In the footwear sector, Khadim India has emerged as the country’s third-largest retailer after Bata and Liberty, says Siddhartha Roy Burman, MD of the company, which has 263 stores across 22 states. Bata has 1,400 stores and Liberty 334. The brand is also available in over 1,000 multi-brand dealer outlets. “Our aim is to reach every Indian home,” says Roy Burman. About 25 per cent of Khadim’s 2006-07 turnover of Rs 150 crore came from outside eastern India. It plans to increase this share, and to do this, has recently launched a retail chain, Egaro, which will have shop-inshop Khadim stores and sell grocery, apparel, gold jewellery and cosmetics. He has also set aside an initial budget of Rs 10 crore for a national brand-building exercise.
Says Roy Burman: “We aren’t afraid of incurring losses while we’re building our brand.” Another Kolkata-based brand that now has a pan-Indian presence is the Rs 321-crore Rupa & Co., which enjoys a 40 per cent share of the national market for undergarments.

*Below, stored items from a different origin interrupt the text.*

(* ===== verification/SupervisorProperties.v ===== *)
(** * What the supervisor is offered and what a recovery restores *)

From Stdlib Require Import Ascii String.
From stdpp Require Import base list.
From S2P Require Import Prelude PyStr PyNumber Sha256 Canonical CanonicalFacts Records RecordsFacts Kahn Obligations Epistemic EpistemicFacts Orchestration Admission Budget Progress CanonFields Snapshot Receipts Strategy Lease LeaseExamples Evidence EvidenceFacts Governance GovernanceReceipts GovernanceExamples InertJson InertJsonFacts Session JsonFields Supervisor SupervisorFacts SupervisorExamples.

(** The model's test of presence is stdpp's. *)
Lemma is_some_iff {A} (o : option A) : Epistemic.is_some o = true ↔ is_Some o.
Proof. destruct o; cbn; [|split; [done|by intros [? [=]]]]. split; [by eexists|done]. Qed.

Section properties.
Context {N : NativeSeals} {R : NativeRuntime} {I : ObjectIdentity}.

(** The denials after which the surface and the projection of a state both hold every proposal back. *)
Lemma denied_governed s : denied_by s blocked_denials = false ↔ governed s.
Proof. exact (governed_iff s). Qed.

Lemma action_named f s strategy observations views name :
  name ∈ sorted_set (action_classes f s strategy observations views) →
  name ∈ map fst (action_conditions f s strategy observations views).
Proof.
  rewrite sorted_set_elem, action_classes_offered. generalize (action_conditions f s strategy observations views).
  intros l. induction l as [|[n b] l IH]; [done|]. cbn [offered map fst]. rewrite elem_of_app, elem_of_cons.
  intros [H|H]; [left|right; auto]. destruct b; [by apply list_elem_of_singleton in H|by apply elem_of_nil in H].
Qed.

(** The two conditions that depend on the leases that are left. *)
Section conditions.
Context (c : SupervisorContext) (revoked : bool) (cycle : option CycleEvidence) (leases : Z) (reached : Prop) (idle : Prop).
Let s := sx_continuation_state c.
Let f := conditions c revoked cycle leases.
Hypothesis Hleases : 0 <= leases.
Hypothesis Hreached : leases = 0 ↔ reached.
Hypothesis Hidle : can_propose f = true ↔ idle.

Lemma lease_offered snapshot :
  CycleEvidence.from_snapshot snapshot = Ok cycle →
  lease_eligible f s = true ↔
  idle ∧ ¬ reached ∧ CycleEvidence.from_snapshot snapshot = Ok None ∧
  cs_last_progress_classification s = Some MEASURABLE_PROGRESS ∧ is_Some (cs_last_progress_id s) ∧
  cs_last_progress_id s ≠ cs_last_consumed_progress_id s.
Proof using Hleases Hreached Hidle.
  intros ->. rewrite <- Hidle, <- Hreached. unfold lease_eligible, request_eligible, can_propose.
  rewrite !andb_true_iff, !negb_true_iff, bool_decide_eq_true, bool_decide_eq_false, is_some_iff, Z.ltb_lt.
  change (sf_leases_remaining f) with leases. change (sf_cycle f) with (Epistemic.is_some cycle).
  assert (Epistemic.is_some cycle = false ↔ Ok cycle = Ok None) as -> by (destruct cycle; naive_solver).
  split; intros ?; intuition lia.
Qed.

Lemma denial_offered :
  terminal_denial_eligible f s = true ↔
  idle ∧ reached ∧ is_Some (cs_last_progress_id s) ∧ cs_terminal_ceiling_receipt_id s = None ∧
  denied_by s [LEASE_CEILING_REACHED; LEASE_REQUEST_LIMIT] = false.
Proof using Hleases Hreached Hidle.
  rewrite <- Hidle, <- Hreached. unfold terminal_denial_eligible.
  rewrite !andb_true_iff, !negb_true_iff, is_some_iff, Z.eqb_eq. change (sf_leases_remaining f) with leases.
  assert (Epistemic.is_some (cs_terminal_ceiling_receipt_id s) = false ↔ cs_terminal_ceiling_receipt_id s = None) as ->
    by (destruct (cs_terminal_ceiling_receipt_id s); naive_solver).
  tauto.
Qed.
End conditions.

(** C14.  The surface of a projection offers the supervisor exactly what the live context allows.
    Inspection and stopping are always offered, and human authorization exactly when the authority is
    missing, revoked or blocked by governance.  While the authority is live, nothing is pending and the
    task is incomplete: a governed read, and the reuse of a cached one, exactly when some declared
    capability allows it; a lease exactly on unconsumed measurable progress, without a terminal cycle
    and with leases left; the record of a terminal denial exactly when none are left and none was
    recorded; an observation exactly while the progress history has room.  A strategy change is offered
    exactly when leases and recoveries are left and the progress is not final, the application of a lease
    exactly while one is pending, the completion claim exactly when the task is complete, and nothing
    else is offered. *)
Theorem surface_offers_exactly c data p v :
  make_projection c data = Ok p → projection_value p = Ok v →
  ∃ snapshot status revoked actions,
    validate_context c = Ok (snapshot, status) ∧ subscript status "revoked" = Ok revoked ∧
    subscript2 v "decision_surface" "legal_next_action_classes" = Ok (strs_val actions) ∧
    let s := sx_continuation_state c in
    let policy := sx_continuation_policy c in
    let live := is_Some (sx_supervisor_authority c) ∧ truthy revoked = false ∧ governed s in
    let idle := live ∧ ContinuationState.has_pending_grant s = false ∧ cs_progress_state s ≠ COMPLETE in
    u "inspect_bound_evidence" ∈ actions ∧ u "stop" ∈ actions ∧
    (u "ask_human_authorization" ∈ actions ↔ ¬ live) ∧
    (u "propose_governed_read" ∈ actions ↔ idle ∧ ∃ capability, readable c snapshot capability) ∧
    (u "propose_cache_reuse_subject_to_exact_key_match" ∈ actions ↔ idle ∧ ∃ capability, reusable c snapshot capability) ∧
    (u "request_progress_lease" ∈ actions ↔
      idle ∧ ¬ ceiling_reached s policy ∧ CycleEvidence.from_snapshot snapshot = Ok None ∧
      cs_last_progress_classification s = Some MEASURABLE_PROGRESS ∧ is_Some (cs_last_progress_id s) ∧
      cs_last_progress_id s ≠ cs_last_consumed_progress_id s) ∧
    (u "propose_material_strategy_change" ∈ actions ↔
      live ∧ ¬ ceiling_reached s policy ∧ ContinuationState.has_pending_grant s = false ∧ recoverable s policy ∧
      cs_progress_state s ∉ [COMPLETE; LEASE_EXHAUSTED]) ∧
    (u "apply_pending_lease" ∈ actions ↔ live ∧ ContinuationState.has_pending_grant s = true) ∧
    (u "record_terminal_continuation_denial" ∈ actions ↔
      idle ∧ ceiling_reached s policy ∧ is_Some (cs_last_progress_id s) ∧ cs_terminal_ceiling_receipt_id s = None ∧
      denied_by s [LEASE_CEILING_REACHED; LEASE_REQUEST_LIMIT] = false) ∧
    (u "propose_completion_for_gate_validation" ∈ actions ↔ live ∧ cs_progress_state s = COMPLETE) ∧
    (u "observe_bound_progress" ∈ actions ↔ idle ∧ cs_progress_event_count s <= cp_max_lease_requests policy) ∧
    (∀ action, action ∈ actions → action ∈ map u
      ["inspect_bound_evidence"; "stop"; "ask_human_authorization"; "propose_governed_read";
       "propose_cache_reuse_subject_to_exact_key_match"; "request_progress_lease"; "propose_material_strategy_change";
       "apply_pending_lease"; "record_terminal_continuation_denial"; "propose_completion_for_gate_validation";
       "observe_bound_progress"]%string).
Proof.
  intros Hp Hv. destruct (projection_field _ _ _ _ Hp Hv) as (snapshot & status & surface & sources & Hc & Hs & _ & Hf & _).
  destruct (surface_actions _ _ _ _ Hs) as (revoked & cycle & slots & views & Hrev & Hl & Ha & Hcy & Hread & Hreuse).
  exists snapshot, status, revoked. eexists. split; [done|]. split; [done|]. split; [apply Hf in Ha; rewrite canon_strs in Ha; exact Ha|].
  clear Hp Hv Hc Hs Hf Ha Hrev. intros s policy live idle.
  pose proof (leases_remaining_zero _ _ _ Hl) as [Hnn Hz]. clear Hl.
  set (leases := Z.min _ slots) in *. set (f := conditions c (truthy revoked) cycle leases) in *.
  change (sx_continuation_state c) with s in Hz |- *. change (sx_continuation_policy c) with policy in Hz |- *.
  assert (Hactive : sf_active f = true ↔ is_Some (sx_supervisor_authority c) ∧ truthy revoked = false).
  { unfold f. cbn [conditions sf_active]. by rewrite andb_true_iff, negb_true_iff, is_some_iff. }
  assert (Hblocked : sf_governance_blocked f = false ↔ governed s) by apply denied_governed.
  assert (Hlive : sf_active f = true ∧ sf_governance_blocked f = false ↔ live) by (rewrite Hactive, Hblocked; unfold live; tauto).
  assert (Hidle : can_propose f = true ↔ idle).
  { unfold can_propose, idle. rewrite <- Hlive, !andb_true_iff, !negb_true_iff. unfold f. cbn [conditions sf_pending sf_complete].
    rewrite bool_decide_eq_false. tauto. }
  assert (Hpos : leases ≠ 0 ↔ 0 < cp_max_lease_requests policy - cs_lease_requests s ∧ 0 < slots) 
    by (change leases with (Z.min (cp_max_lease_requests policy - cs_lease_requests s) slots) in Hnn |- *; lia).
  split; [by rewrite (action_iff _ _ _ _ _ "inspect_bound_evidence"%string _ eq_refl)|].
  split; [by rewrite (action_iff _ _ _ _ _ "stop"%string _ eq_refl)|].
  split; [rewrite (action_iff _ _ _ _ _ "ask_human_authorization"%string _ eq_refl), <- Hlive;
          by destruct (sf_active f), (sf_governance_blocked f); naive_solver|].
  split; [by rewrite (action_iff _ _ _ _ _ "propose_governed_read"%string _ eq_refl), Hread, Hidle|].
  split; [by rewrite (action_iff _ _ _ _ _ "propose_cache_reuse_subject_to_exact_key_match"%string _ eq_refl), Hreuse, Hidle|].
  split; [rewrite (action_iff _ _ _ _ _ "request_progress_lease"%string _ eq_refl); by apply lease_offered|].
  split; [rewrite (action_iff _ _ _ _ _ "propose_material_strategy_change"%string _ eq_refl), andb_true_iff, strategy_admissible, <- Hz, Hactive;
          unfold live; tauto|].
  split; [rewrite (action_iff _ _ _ _ _ "apply_pending_lease"%string _ eq_refl), !andb_true_iff, negb_true_iff, Hlive; done|].
  split; [rewrite (action_iff _ _ _ _ _ "record_terminal_continuation_denial"%string _ eq_refl); by apply denial_offered|].
  split; [rewrite (action_iff _ _ _ _ _ "propose_completion_for_gate_validation"%string _ eq_refl), !andb_true_iff, negb_true_iff, Hlive;
          unfold f; cbn [conditions sf_complete]; by rewrite bool_decide_eq_true|].
  split; [rewrite (action_iff _ _ _ _ _ "observe_bound_progress"%string _ eq_refl), andb_true_iff, Hidle, Z.ltb_lt; by rewrite Z.lt_0_sub, Z.add_1_r, Z.lt_succ_r|].
  intros action Hin. by apply action_named in Hin.
Qed.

The company shot to fame a few years ago when it roped in Bollywood stars Sanjay Dutt and Govinda (and more recently, Hrithik Roshan) to endorse its Frontline brand of undergarments and followed this up with ads featuring Saif Ali Khan (Bruno), Aishwarya Rai (Softline) and Lisa Ray (Bruno for Her).
Says K.B. Agarwala, Managing Director, Rupa & Co.: “Celebrity endorsements work wonders in our area of business, provided you maintain an affordable price. We have steadily increased our ad budget every year and this is helping us achieve growth rates of 20-25 per cent over the last 8-10 years.” Now, it is planning a foray into formal shirts to drive its expansion. Can it take on deep-pocketed players like Madura Garments, Raymond, Arvind Mills and others who dominate this market? “Branded shirts are a different ball game altogether from hosiery,” says an industry analyst. “My 700-strong network of distributors and retailers will push my shirts as well as they do my hosiery brands,” says Agarwala.
Like Rupa, all the others, too, face significant risks—building national brands is an expensive proposition and building national distribution channels can be a Herculean task. Then, managing the logistics of distributing their products nationally will stretch them financially and test their management bandwidth. “We’re teaming up with strong local players in different regions to push our brand,” says Singh of SAJ Industries. Linc’s Jalan, on the other hand, is banking on his retail foray to penetrate newer markets across the country. It is also targeting the under-serviced semi-urban and rural markets where competition is less fierce, mentions Jalan.
Can these companies follow in the footsteps of the Emamis, and the Haldiram Bhujiawalas, and much before them, groups like the Birlas, Goenkas and Bangurs who started small in Bengal and went on to build national—and in some cases, interntional—business empires? It’s too early to take a call, but their individual journeys will be worth tracking.